Please explain how that's different from today on other OSes. A JavaScript exploit or other browser corruption is still an issue on current browsers, right? (I only see one Firefox process on my machine, so I'm gonna guess if you break the browser, you have code exec with my user access level.)
A Javascript browser exploit is still an issue, however it won't usually be able to read and write to kernel memory. TempleOS runs entirely in ring0. That means any exploit whatsoever and the exploiter can not just access some of your data, they own your machine entirely from the kernel up.
http://www.templeos.org/TempleOS.html is a good explanation of the point and purpose of the project, one which is reasonable and makes perfect sense. It explains why a TempleOS machine should not ever run unchecked third-party programs (let alone be on any kind of network), but could be an excellent OS to use on a remote abandoned island.
It won’t be able to read and write to kernel memory unless it can capture the user’s password and the user has sudo access. Also, as xkcd says, if you don’t have sudo, “If someone steals my laptop while I’m logged in, they can read my mail, take my money, and impersonate me to my friends, but at least they can’t install drivers without my permission.” https://xkcd.com/1200/
Could you elaborate on the difference kernel vs user as far as the end user is concerned? I'm pretty sure that we've seen how damaging CTOs opening Office docs can be.
And web browsers seemed to take off before Windows NT was the more popular desktop kernel.
> Could you elaborate on the difference kernel vs user as far as the end user is concerned?
* No possibility of a secure experience via strict privilege separation (e.g. strict usage of multiple account, inconvenient but protects against alteration of personal data)
* A ring0 program has unfettered access to the hardware, so the machine itself may be compromised, a breach is not "format & reinstall" let alone "run a bunch of antiviruses" it's possibly "throw the whole machine into the bin and buy a new one".
> And web browsers seemed to take off before Windows NT was the more popular desktop kernel.
Windows 98 didn't run in ring0. It was crap, but not that crap.
To elaborate on the reasoning behind why it may be necessary to throw the machine out, for the people who aren't familiar:
Given full access to the hardware, it's possible (though I haven't tested it to be certain) to flash the BIOS. The machine could be bricked by a remote exploit.
That's the difference. TempleOS has no access restrictions. It's not intended for either multiple users or networking so it really hasn't got even basic security e.g. processes having separate address spaces.
For all that, it's still pretty impressive but it wouldn't be suitable for a general purpose OS for most people.

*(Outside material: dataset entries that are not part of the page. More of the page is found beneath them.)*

(** The name [handleChatPress] gives to the chat route is the title of the
    row that was pressed exactly when the viewer owns the listing or the
    listing title is not empty; for a thread without a listing title the row
    reads Conversation and the route is named Chat. *)
Theorem route_name_matches_row_title (viewer : option string) (item : ChatListItem) :
  (routeRecipientName viewer item = titleToDisplay viewer item
   ↔ isMeTheOwner viewer item = true
     ∨ ∃ a title, listingTitle item = Some (String a title))
  ∧ (routeRecipientName viewer item ≠ titleToDisplay viewer item →
     routeRecipientName viewer item = Some "Chat"
     ∧ titleToDisplay viewer item = Some "Conversation").
Proof.
  unfold routeRecipientName, titleToDisplay.
  destruct (isMeTheOwner viewer item); [split; [split; auto|done]|].
  destruct (listingTitle item) as [[|a title]|]; simpl; split;
    try (split; [discriminate|intros [?|(? & ? & ?)]; discriminate]);
    try (split; [eauto|done]); done.
Qed.

(** A thread that has neither a listing title nor a counterpart name is
    hidden by every search whose lower-cased term is not empty. *)
Theorem search_hides_threads_without_text
    (term : string) (items : list ChatListItem) (item : ChatListItem) :
  term ≠ "" → toLowerCase term ≠ "" →
  listingTitle item = None → recipientName item = None →
  item ∉ searchFilter term items.
Proof.
  intros Hterm Hlow Ht Hn Hin. unfold searchFilter in Hin.
  rewrite bool_decide_eq_false_2 in Hin by done.
  apply list_elem_of_In, List.filter_In in Hin as [_ Hm].
  unfold matchesTerm, lowered in Hm. rewrite Ht, Hn in Hm. simpl in Hm.
  destruct (toLowerCase term); [done|discriminate Hm].
Qed.

End RowsAndRoutes.

Section PushRegistrationMore.
Import Js Chats Spec.

(** A permission object counts as granted exactly when its [status] is the
    text granted or, in the absence of a [status], when its [granted] flag
    is true: a [status] that says otherwise prevails over the flag. *)
Theorem granted_means_status_or_flag (p : option PermissionResponse) :
  normalizePermissionStatus p = GRANTED ↔
  ∃ obj, p = Some obj
    ∧ (status obj = Some "granted" ∨ (status obj = None ∧ granted obj = Some true)).
Proof.
  unfold normalizePermissionStatus, GRANTED. split.
  - destruct p as [[st g]|]; simpl; [|discriminate].
    destruct st as [st|]; simpl.
    + intros ->. eexists. split; [done|]. by left.
    + destruct g as [[]|]; simpl; try discriminate.
      intros _. eexists. split; [done|]. by right.
  - intros ([st g] & -> & [Hs|[Hs Hg]]); simpl in *; subst; done.
Qed.

(** Whoever the user and whatever the platform answers, a registration
    obtains or sends a token only if the permission was granted, at once or
    at the prompt; and it prompts only if the permission was not granted
    at once. *)
Theorem token_traffic_needs_permission (user : option string) (env : Platform) :
  (List.filter isTokenTraffic (registerForPushNotifications user env).1 ≠ [] →
   ∃ existing, existingPermissions env = Resolved existing
     ∧ (normalizePermissionStatus existing = GRANTED
        ∨ ∃ requested, requestedPermissions env = Resolved requested
            ∧ normalizePermissionStatus requested = GRANTED))
  ∧ (List.filter isPrompt (registerForPushNotifications user env).1 ≠ [] →
     ∃ existing, existingPermissions env = Resolved existing
       ∧ normalizePermissionStatus existing ≠ GRANTED).
Proof.
  unfold registerForPushNotifications, mbind, act_bind, await, mret, act_ret, perform,
    tryCatch, GRANTED.
  destruct user as [uid|]; [|by split].
  destruct (existingPermissions env) as [existing|reason] eqn:Hex.
  2:{ case_bool_decide; [destruct (channelSet env) as [[]|]|]; by split. }
  destruct (decide (normalizePermissionStatus existing = "granted")) as [Hg|Hg].
  - rewrite (bool_decide_eq_false_2 _ (λ Hn, Hn Hg)). split.
    + intros _. exists existing. auto.
    + rewrite Hg.
      case_bool_decide; [destruct (channelSet env) as [[]|]|]; simpl;
        destruct (expoPushToken env), (idToken env), (pushTokenPosted env); done.
  - rewrite (bool_decide_eq_true_2 _ Hg). split; [|intros _; eauto].
    destruct (requestedPermissions env) as [requested|reason] eqn:Hreq.
    2:{ case_bool_decide; [destruct (channelSet env) as [[]|]|]; done. }
    destruct (decide (normalizePermissionStatus requested = "granted")) as [Hr|Hr].
    + intros _. exists existing. split; [done|]. right. eauto.
    + simpl. rewrite (bool_decide_eq_true_2 _ Hr).
      case_bool_decide; [destruct (channelSet env) as [[]|]|]; done.
Qed.

(** Decide whether a call occurs in a trace that is written out. *)
Local Ltac in_trace :=
  rewrite ?elem_of_cons, ?elem_of_nil;
  first
    [ split;
      [ intros Hor; decompose [or] Hor; first [discriminate | contradiction | eauto]
      | intros Hor; decompose [or ex] Hor; first [discriminate | tauto] ]
    | tauto ].

(** Once the permission is granted, at once or at the prompt, a
    registration never fails and never raises an alert: whatever goes wrong
    while the token is obtained or sent is written to the console, and the
    token is posted exactly when both the push token and the credential were
    obtained. *)
Theorem registration_failures_are_logged_only
    (uid : string) (env : Platform) (existing : option PermissionResponse) :
  (OS env = "android" → channelSet env = Resolved tt) →
  existingPermissions env = Resolved existing →
  (normalizePermissionStatus existing = GRANTED
   ∨ ∃ requested, requestedPermissions env = Resolved requested
       ∧ normalizePermissionStatus requested = GRANTED) →
  (registerForPushNotifications (Some uid) env).2 = Resolved tt
  ∧ List.filter isAlert (registerForPushNotifications (Some uid) env).1 = []
  ∧ (ConsoleError "Failed to send push token to backend"
       ∈ (registerForPushNotifications (Some uid) env).1
     ↔ (∃ reason, expoPushToken env = Rejected reason)
       ∨ (∃ reason, idToken env = Rejected reason)
       ∨ (∃ reason, pushTokenPosted env = Rejected reason))
  ∧ ((∃ token bearer,
        Fetch "POST" "/api/users/push-token" bearer (Some (Obj [("token", Str token)]))
          ∈ (registerForPushNotifications (Some uid) env).1)
     ↔ (∃ token, expoPushToken env = Resolved token)
       ∧ (∃ bearer, idToken env = Resolved bearer)).
Proof.
  intros Hchan Hex Hg.
  unfold registerForPushNotifications, mbind, act_bind, await, mret, act_ret, perform,
    tryCatch.
  rewrite Hex. unfold GRANTED in Hg.
  destruct (decide (normalizePermissionStatus existing = "granted")) as [He|He].
  - rewrite (bool_decide_eq_false_2 _ (λ Hn, Hn He)), He. simpl.
    case_bool_decide as Hos; [rewrite (Hchan Hos)|];
      destruct (expoPushToken env) as [token|r1], (idToken env) as [bearer|r2],
        (pushTokenPosted env) as [[]|r3]; simpl;
      (split; [done|]); (split; [done|]); (split; [in_trace|]);
      (split;
       [ intros (t & b & Hin);
         repeat (apply elem_of_cons in Hin as [Hin|Hin]; [try discriminate Hin|]);
         try (by apply elem_of_nil in Hin); eauto
       | intros [[t Ht] [b Hb]]; try discriminate;
         exists token, bearer; in_trace ]).
  - destruct Hg as [Hg|(requested & Hreq & Hg)]; [done|].
    rewrite (bool_decide_eq_true_2 _ He), Hreq. simpl.
    rewrite (bool_decide_eq_false_2 _ (λ Hn, Hn Hg)).
    case_bool_decide as Hos; [rewrite (Hchan Hos)|];
      destruct (expoPushToken env) as [token|r1], (idToken env) as [bearer|r2],
        (pushTokenPosted env) as [[]|r3]; simpl;
      (split; [done|]); (split; [done|]); (split; [in_trace|]);
      (split;
       [ intros (t & b & Hin);
         repeat (apply elem_of_cons in Hin as [Hin|Hin]; [try discriminate Hin|]);
         try (by apply elem_of_nil in Hin); eauto
       | intros [[t Ht] [b Hb]]; try discriminate;
         exists token, bearer; in_trace ]).
Qed.

End PushRegistrationMore.

(** * Properties of the base URL *)

Section BaseUrl.
Import Api.




End BaseUrl.

(** * Properties of the wishlist screen *)

Section WishlistProperties.
Import Js Chats Spec Wishlist.



(** Without a signed-in user the wishlist contacts nobody: gaining focus
    empties the list and stops the spinner, and a removal changes the list
    on the device only, with no request, no pending call and no alert. *)
Theorem signed_out_wishlist_is_local (s : Screen) (listingId : string) :
  firebaseUser s = None →
  (wishlistListings (step s FocusGained) = []
   ∧ loading (step s FocusGained) = false
   ∧ trace (step s FocusGained) = trace s
   ∧ tasks (step s FocusGained) = tasks s)
  ∧ (wishlistListings (step s (ToggleFavorite listingId))
     = List.filter (λ l, bool_decide (reliableId l ≠ Some listingId))
         (wishlistListings s)
     ∧ trace (step s (ToggleFavorite listingId)) = trace s
     ∧ tasks (step s (ToggleFavorite listingId)) = tasks s).
Proof.
  intros Hu. simpl. unfold fetchWishlist, handleRemoveFromWishlist. simpl.
  by rewrite Hu.
Qed.


End WishlistProperties.

Section WishlistRefresh.
Import Js Chats Spec Wishlist.





End WishlistRefresh.

(** * The further properties on sample inputs *)

Section ServerOnFixture.
Import Server Fixture.


End ServerOnFixture.

Section ChatsOnFixture.
Import Js Chats Spec Sample Fixture.

Lemma last_snapshot_wins_witness :
  chatItems (run twoRefreshes
               [ResponseSettled 1 (Responded true (Some [roomA]));
                ResponseSettled 2 (Responded true (Some [loft]))]) = [loft]
  ∧ chatItems (run twoRefreshes
                 [ResponseSettled 2 (Responded true (Some [loft]));
                  ResponseSettled 1 (Responded true (Some [roomA]))]) = [roomA].
Proof.
  apply (last_snapshot_wins twoRefreshes 1 2 [roomA] [loft]).
  - lia.
  - vm_compute. reflexivity.
  - vm_compute. reflexivity.
Defined.

Lemma loading_flag_ignores_other_fetches_witness :
  loading (step twoRefreshes (ResponseSettled 1 FetchRejected)) = false
  ∧ tasks (step twoRefreshes (ResponseSettled 1 FetchRejected)) !! 2
    = Some LoadResponse.
Proof.
  apply (loading_flag_ignores_other_fetches twoRefreshes 1 2 FetchRejected).
  - lia.
  - vm_compute. reflexivity.
  - vm_compute. reflexivity.
Defined.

You can still have security even with a single flat address space, provided you create some capability model or enforce communication boundaries in some other way. From then on memory protection is on a different level than the process.
Indeed. I wasn't suggesting it was an unsolved problem. Just that it's not part of TempleOS. Same with file permissions.

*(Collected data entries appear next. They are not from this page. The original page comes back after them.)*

(** X18: on a Gateway without previous status and with distinct listener
    names, hostname uniqueness is enforced from the second listener of a
    port on: when the first listener A of a port is neither TCP nor UDP
    and two later listeners B and C of that port, both of a protocol that
    may share the port with A's, have the same normalized hostname, the
    later one, C, is marked Conflicted=True with reason HostnameConflict. *)
Theorem getListenerStatus_hostname_conflict i j k A B C :
  NoDup (Listener.Name <$> listeners) →
  listeners !! i = Some A → listeners !! j = Some B → listeners !! k = Some C →
  (i < j)%nat → (j < k)%nat →
  Listener.Port B = Listener.Port A → Listener.Port C = Listener.Port A →
  (∀ m listener, (m < i)%nat → listeners !! m = Some listener →
     Listener.Port listener ≠ Listener.Port A) →
  exclusiveProtocol (Listener.Protocol A) = false →
  compatible (Listener.Protocol A) (Listener.Protocol B) = true →
  compatible (Listener.Protocol A) (Listener.Protocol C) = true →
  hostnameOf B = hostnameOf C →
  ∃ conds,
    statusAt supported now gateway kongListens k = Some conds
    ∧ hasCondition ListenerConditionConflicted ConditionTrue
        ListenerReasonHostnameConflict conds = true.
Proof.
  intros Hnames Hi Hj Hk Hij Hjk HportB HportC Hfirst Hexclusive HcompatibleB HcompatibleC
    Hhostname.
  unfold exclusiveProtocol in Hexclusive.
  apply orb_false_iff in Hexclusive as [Htcp%String.eqb_neq Hudp%String.eqb_neq].
  destruct (getListenerStatus_first_on_port supported now gateway kongListens
              no_previous i A Hi Hfirst) as (Hclaim & _).
  unfold portView in Hclaim. injection Hclaim as Hpp _.
  set (c0 := mkClaims ∅ ∅) in *.
  assert (HclaimedB :
    portsToProtocol (claimsAfter c0 (take j listeners)) !! Listener.Port B =
    Some (Listener.Protocol A)).
  { rewrite HportB.
    by apply (claimsAfter_take_protocol_stable _ listeners _ _ (S i) j); [lia|]. }
  assert (HclaimedC :
    portsToProtocol (claimsAfter c0 (take k listeners)) !! Listener.Port C =
    Some (Listener.Protocol A)).
  { rewrite HportC.
    by apply (claimsAfter_take_protocol_stable _ listeners _ _ (S i) k); [lia|]. }
  destruct (conflictCheck_records_hostname (claimsAfter c0 (take j listeners)) B
              (Listener.Protocol A)) as [owner Howner]; [done..|].
  rewrite <- (claimsAfter_take_S _ _ _ _ Hj) in Howner.
  apply (claimsAfter_take_hostname_stable _ listeners _ _ _ (S j) k) in Howner; [|lia].
  destruct (claimsAfter_owner_origin listeners k _ _ _ Howner)
    as (m & listener & Hm & Hlistener & Hname).
  assert (Hne : owner ≠ Listener.Name C).
  { intros ->. assert (m = k); [|lia].
    apply (NoDup_lookup (Listener.Name <$> listeners) m k (Listener.Name C)); [done|..].
    - by rewrite list_lookup_fmap, Hlistener, <- Hname.
    - by rewrite list_lookup_fmap, Hk. }
  destruct (getListenerStatus_lookup supported now gateway kongListens k C Hk)
    as (tick & Hstatus).
  rewrite no_previous, preseed_no_previous in Hstatus. fold c0 in Hstatus.
  eexists. split; [exact Hstatus|].
  apply listenerConditions_conflict.
  rewrite (conflictCheck_shared _ C (Listener.Protocol A)) by done.
  rewrite HportC, <- HportB, <- Hhostname, Howner.
  apply String.eqb_neq in Hne. by rewrite Hne.
Qed.

End HostnameProofs.

(** In [threeHttpGateway] listeners b and c both ask for b.com. *)
Lemma getListenerStatus_hostname_conflict_witness :
  ∃ conds,
    statusAt sampleKinds sampleClock threeHttpGateway hostListens 2 = Some conds
    ∧ hasCondition ListenerConditionConflicted ConditionTrue
        ListenerReasonHostnameConflict conds = true.
Proof.
  apply (getListenerStatus_hostname_conflict sampleKinds sampleClock threeHttpGateway
           hostListens eq_refl 0 1 2
           (Listener.mk "a" (Some "a.com") 80 HTTPProtocolType)
           (Listener.mk "b" (Some "b.com") 80 HTTPProtocolType)
           (Listener.mk "c" (Some "b.com") 80 HTTPProtocolType)).
  - apply (bool_decide_unpack _). reflexivity.
  - reflexivity.
  - reflexivity.
  - reflexivity.
  - lia.
  - lia.
  - reflexivity.
  - reflexivity.
  - intros m listener Hm. lia.
  - reflexivity.
  - reflexivity.
  - reflexivity.
  - reflexivity.
Defined.

(** ** Reconciling again on the stored statuses *)

Lemma filter_unique_name (previous : list ListenerStatus.t) i listenerStatus :
  NoDup (ListenerStatus.Name <$> previous) →
  previous !! i = Some listenerStatus →
  filter (λ other, ListenerStatus.Name other = ListenerStatus.Name listenerStatus) previous =
  [listenerStatus].
Proof.
  revert i. induction previous as [|first previous IH]; intros i Hnames Hi; [done|].
  rewrite fmap_cons in Hnames. apply NoDup_cons in Hnames as [Hfresh Hnames].
  destruct i as [|i]; simpl in Hi.
  - injection Hi as ->. rewrite filter_cons_True by done. f_equal.
    apply elem_of_nil_inv. intros other [Hname Hin]%list_elem_of_filter.
    apply Hfresh. rewrite <- Hname. by apply list_elem_of_fmap_2.
  - rewrite filter_cons_False; [by eapply IH|].
    intros Hname. apply Hfresh. rewrite Hname.
    apply list_elem_of_fmap_2. by eapply list_elem_of_lookup_2.
Qed.

Lemma previousStatus_unique (previous : list ListenerStatus.t) i listenerStatus :
  NoDup (ListenerStatus.Name <$> previous) →
  previous !! i = Some listenerStatus →
  previousStatus previous (ListenerStatus.Name listenerStatus) = Some listenerStatus.
Proof.
  intros Hnames Hi. unfold previousStatus.
  by rewrite (filter_unique_name previous i listenerStatus).
Qed.

Section RerunProofs.
Variable supported : list RouteGroupKind.t.
Variable now : nat → Time.
Variable gateway : Gateway.t.
Variable kongListens : list Listener.t.

Local Abbreviation listeners := (GatewaySpec.Listeners (Gateway.Spec gateway)).
Local Abbreviation stored :=
  (storeListenerStatuses gateway (getListenerStatus supported now gateway kongListens)).

Lemma getListenerStatus_names :
  ListenerStatus.Name <$> getListenerStatus supported now gateway kongListens =
  Listener.Name <$> listeners.
Proof.
  unfold getListenerStatus. cbv zeta.
  edestruct (evalLoop_shape supported now) as (appended & -> & Hall). simpl.
  induction Hall as [|listener status ? ? (Hname & _) _ IH]; [done|].
  by rewrite !fmap_cons, Hname, IH.
Qed.

(** A listener reported Ready=True is previously unconflicted for the
    next run. *)
Lemma stored_previouslyUnconflicted i listener conds :
  NoDup (Listener.Name <$> listeners) →
  listeners !! i = Some listener →
  statusAt supported now gateway kongListens i = Some conds →
  hasCondition ListenerConditionReady ConditionTrue ListenerReasonReady conds = true →
  previouslyUnconflicted (getListenerStatus supported now gateway kongListens) listener = true
  ∧ listensOn kongListens (Listener.Protocol listener) (Listener.Port listener) = true.
Proof.
  intros Hnames Hi Hstatus Hready.
  destruct (getListenerStatus_lookup supported now gateway kongListens i listener Hi)
    as (tick & Hlookup).
  rewrite Hstatus in Hlookup. injection Hlookup as Hconds.
  edestruct (listenerConditions_readiness now) as (Hiff & _ & _ & Hfalse & _).
  rewrite <- Hconds in Hiff, Hfalse. rewrite Hready in Hiff, Hfalse.
  symmetry in Hiff. apply andb_true_iff in Hiff as [_ Hport].
  rewrite indexKongListens_port in Hport.
  split; [|by destruct (listensOn kongListens _ _)].
  unfold statusAt in Hstatus.
  destruct (getListenerStatus supported now gateway kongListens !! i)
    as [status|] eqn:Hout; [|done].
  injection Hstatus as Hstatus.
  assert (Hname : ListenerStatus.Name status = Listener.Name listener).
  { pose proof getListenerStatus_names as Heq.
    apply (f_equal (λ names, names !! i)) in Heq.
    rewrite !list_lookup_fmap, Hout, Hi in Heq. by injection Heq. }
  unfold previouslyUnconflicted.
  rewrite indexListenerStatuses_lookup, <- Hname.
  rewrite (previousStatus_unique _ i status); [by rewrite Hstatus| |done].
  by rewrite getListenerStatus_names.
Qed.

I have no idea if it's something that Terry has thought about but, from what I've read, it's just not a priority: he's been writing a single-user, network isolated system.
I'm not sure why this is getting downvoted, the point is very valid. In most cases it's trivial to get root if you can tamper with the environment of a user that gets root at some point.
Chrome runs the rendering engine and JavaScript stuff in a sandboxed process that has almost no privileges. Escaping from that is possible if there's a vulnerability in the sandbox, but now you need to combine at least two vulnerabilities which makes it substantially harder.
This is kind of what happened to OpenBSD, which started as a pretty hardline thing but is now one of the best PC laptop operating systems out of the box.
This guys father (grandfather?) runs a bookstore in either Lewiston or clarkston. I met him years ago and thought he was slightly crazy bragging about his sons work. Interesting to see it's actually used.
If someone were to port the Go compiler to it, there'd be so much more software that could run (natively, statically, no runtime library) without additional effort from the software developers.
What's so good about native, static, no runtime library? Why not a language with more useful software available, like Python? Even if you do insist on native compilation, why not OCaml or Delphi or Haskell (which have more useful software written in them, even if only because they've been around longer)? What's so special about Go?